A perfect spine profile (that is, exactly 90º between "singularities") would differ only in that the first spine should be at 40º instead of 30º. This is truly remarkable fidelity to the theory, considering that subtraction of measured data tends to be a very "noisy" process. (That is, it magnifies any errors in the measurement.)

It is worth dwelling on this graph for a bit. Points to ponder:
  1. This alternative method of doing differential deflection is very effective. It doesn't lose anything by not having an instrument designed for the purpose.
  2. The only drawback is effort. You must record all the readings and then do arithmetic, instead of using a zero-tare button to eliminate half the readings and all the calculations.
  3. The shaft in question has a relatively small spine. Measured in deflection, the spine is only 2% of the total deflection. (Peak to peak 40 grams out of a load of about 2000g.) That would be comparable to about 3cpm of frequency, if you are used to thinking about spine magnitudes in cpm.
  4. On the other hand, the residual deflection of the shaft -- which is not spine and should not be aligned -- masquerades as a very large spine. It looks like 7% of the deflection for the large spacer, and 15% for the small spacer.
My conclusion is that it is important to learn this procedure if you intend to use your deflection instrument to find spine. Not doing so will tell you that you have a much bigger spine than the shaft actually has, and will give you an orientation quite different from the shaft's actual spine. So using the naive procedure instead of this one is worse than useless. Trusting a wrong answer is almost always worse than knowing you have no answer.

The Procedure

  1. Set your instrument (Auditor, Multi-Match, etc) to a substantial deflection, so you get a good, solid load reading. This exact deflection should be used for all the measurements taken in step #2; do not touch the deflection again until step #3.
  2. Measure the load at intervals around the shaft. (I prefer a 10º interval. Hans chose a 20º interval, which is not too bad.) Record all the measurements.
  3. Now reduce the deflection on the instrument to give about 20% of the original load. The exact amount is not critical, but this same deflection should be used for all the measurements taken in step #4; do not touch the deflection again.
  4. Repeat step #2, taking and recording all measurements around the shaft. The measurements should be at the same stations you measured in step #2.
  5. For each station around the shaft, subtract the small load reading from the large one.
  6. Plot the results from step #5. Looking at the graph should tell you where the spine and NBP is. The peaks are spines and the valleys are NBPs.

A Few Final Points

I have prepared an Excel spreadsheet to do the calculations. All you have to do is enter the large-load and small-load readings. To download the spreadsheet, click here.

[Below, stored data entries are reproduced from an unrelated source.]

(** A frame builder: the frame has a header and is inside the transmit buffer. *)
Definition builds (m : M iolink_master_port_state_t Z) : Prop :=
  ∀ p, ok p → wp m (fun len p' => ok p' ∧ 2 ≤ len ≤ 64) p.

(** Finish a builder that has assembled [tx]. *)
Lemma builds_tx p tx len :
  ok p → tx_ok tx → 2 ≤ len ≤ 64 →
  wp (p_tx_buf <~ tx;; mret len) (fun len p' => ok p' ∧ 2 ≤ len ≤ 64) p.
Proof. intros Hp [Hl Hu] Hlen. split; [by apply ok_set_tx_buf|done]. Qed.

(** Header, PD-out and OD fit the buffer. *)
Lemma frame_fits : 2 + cfg_pd_out_len config + iolink_master_od_len_for_type (cfg_m_seq_type config) ≤ 64.
Proof.
  pose proof (od_len_range config). destruct (pd_len_range config Hcfg).
  pose proof law_pd_out_max. lia.
Qed.

Lemma ofold_inv {A B} (I : B → Prop) (f : B → A → option B) b l :
  (∀ b x, x ∈ l → I b → ∃ b', f b x = Some b' ∧ I b') → I b →
  ∃ b', ofold f b l = Some b' ∧ I b'.
Proof.
  revert b. induction l as [|x l IH]; intros b Hf Hb; simpl; [eauto|].
  destruct (Hf b x) as (b' & -> & Hb'); [by left|done|]. simpl. apply IH; [|done].
  intros b2 y Hy. apply Hf. by right.
Qed.

Lemma zero_fill_tx tx pos n : tx_ok tx → 0 ≤ pos → pos + n ≤ 64 →
  ∃ tx', ofold (fun tx i => wr tx (pos + i) 0) tx (upto n) = Some tx' ∧ tx_ok tx'.
Proof.
  intros Htx Hp Hn. apply ofold_inv; [|done].
  intros tx1 i Hi%elem_of_upto Htx1. apply wr_tx; [done|lia|done].
Qed.

Lemma build_isdu_frame_builds mc od multi :
  is_u8 mc →
  match od with
  | Some od => Forall is_u8 od ∧ iolink_master_od_len_for_type (cfg_m_seq_type config) ≤ zlen od
  | None => True
  end → builds (iolink_master_build_isdu_frame mc od multi).
Proof.
  intros Hmc Hod p Hp. pose proof frame_fits as Hfit. pose proof (od_len_range config) as Hod_r.
  destruct (pd_len_range config Hcfg) as [_ Hpd_r]. pose proof law_pd_out_max as Hmax.
  pose proof (ok_tx _ _ _ Hp) as Htx0.
  assert (is_u8 0) as H0 by done.
  apply wp_bind, wp_get. rewrite law_header_len, (ok_od_len _ _ _ Hp), (ok_pd_out_len _ _ _ Hp).
  apply wp_if; intros Hm.
  - destruct od as [od|].
    + destruct Hod as [Hu Hl].
      tx_step (wr_tx _ 0 mc Htx0 ltac:(lia) Hmc) tx1 Htx1.
      tx_step (wr_tx _ 1 0 Htx1 ltac:(lia) H0) tx2 Htx2.
      tx_step (copy_od_tx _ 2 od (iolink_master_od_len_for_type (cfg_m_seq_type config)) Htx2
                 ltac:(lia) ltac:(lia) ltac:(lia) Hl Hu) tx3 Htx3.
      tx_step (fold_checksum_tx _ (2 + iolink_master_od_len_for_type (cfg_m_seq_type config)) Htx3 ltac:(lia)) tx4 Htx4.
      apply builds_tx; [done..|lia].
    + destruct (encode_type0_tx mc _ Htx0 Hmc) as (tx & -> & Htx). by apply builds_tx.
  - set (od_octets := if null od then 0 else _).
    assert (0 ≤ od_octets ≤ zlen (default [] od) ∧ 2 + cfg_pd_out_len config + od_octets ≤ 64)
      as [Ho Ho2].
    { unfold od_octets. pose proof (@zlen_nil Z). destruct od as [od|]; cbn; [destruct Hod|]; lia. }
    assert (Forall is_u8 (default [] od)) as Hu by (destruct od; simpl; [apply Hod|constructor]).
    tx_step (wr_tx _ 0 mc Htx0 ltac:(lia) Hmc) tx1 Htx1.
    tx_step (wr_tx _ 1 _ Htx1 ltac:(lia) (type_bits_u8 (cfg_m_seq_type (p_config p)))) tx2 Htx2.
    tx_step (copy_pd_tx _ _ Hcfg _ _ Hp Htx2) tx3 Htx3.
    tx_step (copy_od_tx _ (2 + cfg_pd_out_len config) (default [] od) od_octets Htx3
               ltac:(lia) ltac:(lia) ltac:(lia) ltac:(lia) Hu) tx4 Htx4.
    tx_step (fold_checksum_tx _ (2 + cfg_pd_out_len config + od_octets) Htx4 ltac:(lia)) tx5 Htx5.
    apply builds_tx; [done..|lia].
Qed.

Hans' data is an excellent test of the method. However, I took it upon myself to test a couple of the shafts in the original article on spines. (I used my NF4 in "naive mode"', not bothering to pre-load and tare.) The method and the spreadsheet worked very well for them, too.

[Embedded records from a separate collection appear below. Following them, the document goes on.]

(* ===== verification/PortTransitions.v ===== *)
(** * How the state of a port changes

    Which calls change [p_state] and the step of the start-up, and when: services,
    timeouts, initialisation and most of the transmitter neither enter OPERATE nor begin
    to wait for the acknowledgement of DeviceOperate, and a received frame enters OPERATE
    only from a port that waits, as the acknowledgement. *)

From S2P Require Import Prelude Iolinki Reference Types Fixtures Parameters Isdu IsduResponse IsduRequest IsduService Services DataStorage Events EventReadout Hal Transmit Port PortInvariant PortServices PortSafety Sio PortCalls.

Lemma bind_ok {S A B} (m : M S A) (k : A → M S B) s b s' :
  mbind k m s = Ok b s' → ∃ a s1, m s = Ok a s1 ∧ k a s1 = Ok b s'.
Proof. unfold mbind, M_bind. destruct (m s) as [a s1| |]; [eauto|done..]. Qed.

(** A CKS octet whose checksum covers its flags (Figure A.5). *)
Definition cks_valid {IO : Iolinki} (cks : Z) : bool :=
  iolink_checksum6 [u8 (Z.land cks 0xC0)] =? u8 (Z.land cks 0x3F).

(** Where the port stands: its state and the step of its start-up. *)
Definition phase (p : iolink_master_port_state_t) : iolink_master_state_t * iolink_master_startup_step_t :=
  (p_state p, su_step (p_startup p)).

Finally, let me remind you that, although you can now use differential deflection to find the spine, such naively designed instruments are still subject to errors in measuring overall flex (for shaft trimming) and flex profiles (for shaft selection). Those errors are not a problem for an instrument that does differential deflection by design, like the NeuFinder-4 and -9, and the FlexMaster. Such problems, caused by residual bend, shaft tapering, shaft steps, and grips on completed clubs, are not readily solved by instruments like the Auditor or the Multi-Match, but are handled automatically by differential deflection on the NeuFinder-4 and -9.